» PROBLEM DESCRIPTION:
Every entry in the data below needs to be repeated exactly.

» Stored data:
(* ===== verification/Presence.v ===== *)
(** * Engine presence and the away summary

    src/local/presence.rs: the sessions of the engine, whether it is online,
    and what the server did while it was not.  Every operation takes the time
    it read before it took the lock. *)

From S2P Require Import Prelude RustStr Proto Change Events.

(** ** What the summary counts *)

Module AwayEvent.
Inductive t :=
| Operation (id : string) (failed : bool)
| RuleDeploy
| ServerBuildFailed
| WebhookDelivery
| AlertFired
| CronRunFailed
| CronRunMissed
| BackupFailed
| VerificationFailed.

#[global] Instance t_eq_dec : EqDecision t.
Proof. solve_decision. Defined.
End AwayEvent.

Module Presence.

Definition SILENCE_SECONDS : Z := 90.
Definition ENGINE_CLIENT_NAME : string := "permanu-engine".
Definition MAX_TRACKED_OPERATIONS : nat := N.to_nat 10000.

(** [u32] addition of a release build. *)
Definition u32_add (a b : Z) : Z := (a + b) mod 2 ^ 32.

(** The counters of [AwaySummary]; [since] and [until] are the state's. *)
Record Counts := {
  operations : Z; operations_failed : Z; rule_deploys : Z; server_builds_failed : Z; webhook_deliveries : Z;
  alerts_fired : Z; cron_runs_failed : Z; cron_runs_missed : Z; backups_failed : Z; verifications_failed : Z
}.

Definition no_counts : Counts :=
  {| operations := 0; operations_failed := 0; rule_deploys := 0; server_builds_failed := 0;
     webhook_deliveries := 0; alerts_fired := 0; cron_runs_failed := 0; cron_runs_missed := 0;
     backups_failed := 0; verifications_failed := 0 |}.

Record Session := { engine_id : string; last_rpc : Z; subscribes : Z }.

Definition default_session : Session := {| engine_id := ""; last_rpc := 0; subscribes := 0 |}.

» SOLUTION TO THIS TASK:
(* ===== verification/Presence.v ===== *)
(** * Engine presence and the away summary

    src/local/presence.rs: the sessions of the engine, whether it is online,
    and what the server did while it was not.  Every operation takes the time
    it read before it took the lock. *)

From S2P Require Import Prelude RustStr Proto Change Events.

(** ** What the summary counts *)

Module AwayEvent.
Inductive t :=
| Operation (id : string) (failed : bool)
| RuleDeploy
| ServerBuildFailed
| WebhookDelivery
| AlertFired
| CronRunFailed
| CronRunMissed
| BackupFailed
| VerificationFailed.

#[global] Instance t_eq_dec : EqDecision t.
Proof. solve_decision. Defined.
End AwayEvent.

Module Presence.

Definition SILENCE_SECONDS : Z := 90.
Definition ENGINE_CLIENT_NAME : string := "permanu-engine".
Definition MAX_TRACKED_OPERATIONS : nat := N.to_nat 10000.

(** [u32] addition of a release build. *)
Definition u32_add (a b : Z) : Z := (a + b) mod 2 ^ 32.

(** The counters of [AwaySummary]; [since] and [until] are the state's. *)
Record Counts := {
  operations : Z; operations_failed : Z; rule_deploys : Z; server_builds_failed : Z; webhook_deliveries : Z;
  alerts_fired : Z; cron_runs_failed : Z; cron_runs_missed : Z; backups_failed : Z; verifications_failed : Z
}.

Definition no_counts : Counts :=
  {| operations := 0; operations_failed := 0; rule_deploys := 0; server_builds_failed := 0;
     webhook_deliveries := 0; alerts_fired := 0; cron_runs_failed := 0; cron_runs_missed := 0;
     backups_failed := 0; verifications_failed := 0 |}.

Record Session := { engine_id : string; last_rpc : Z; subscribes : Z }.

Definition default_session : Session := {| engine_id := ""; last_rpc := 0; subscribes := 0 |}.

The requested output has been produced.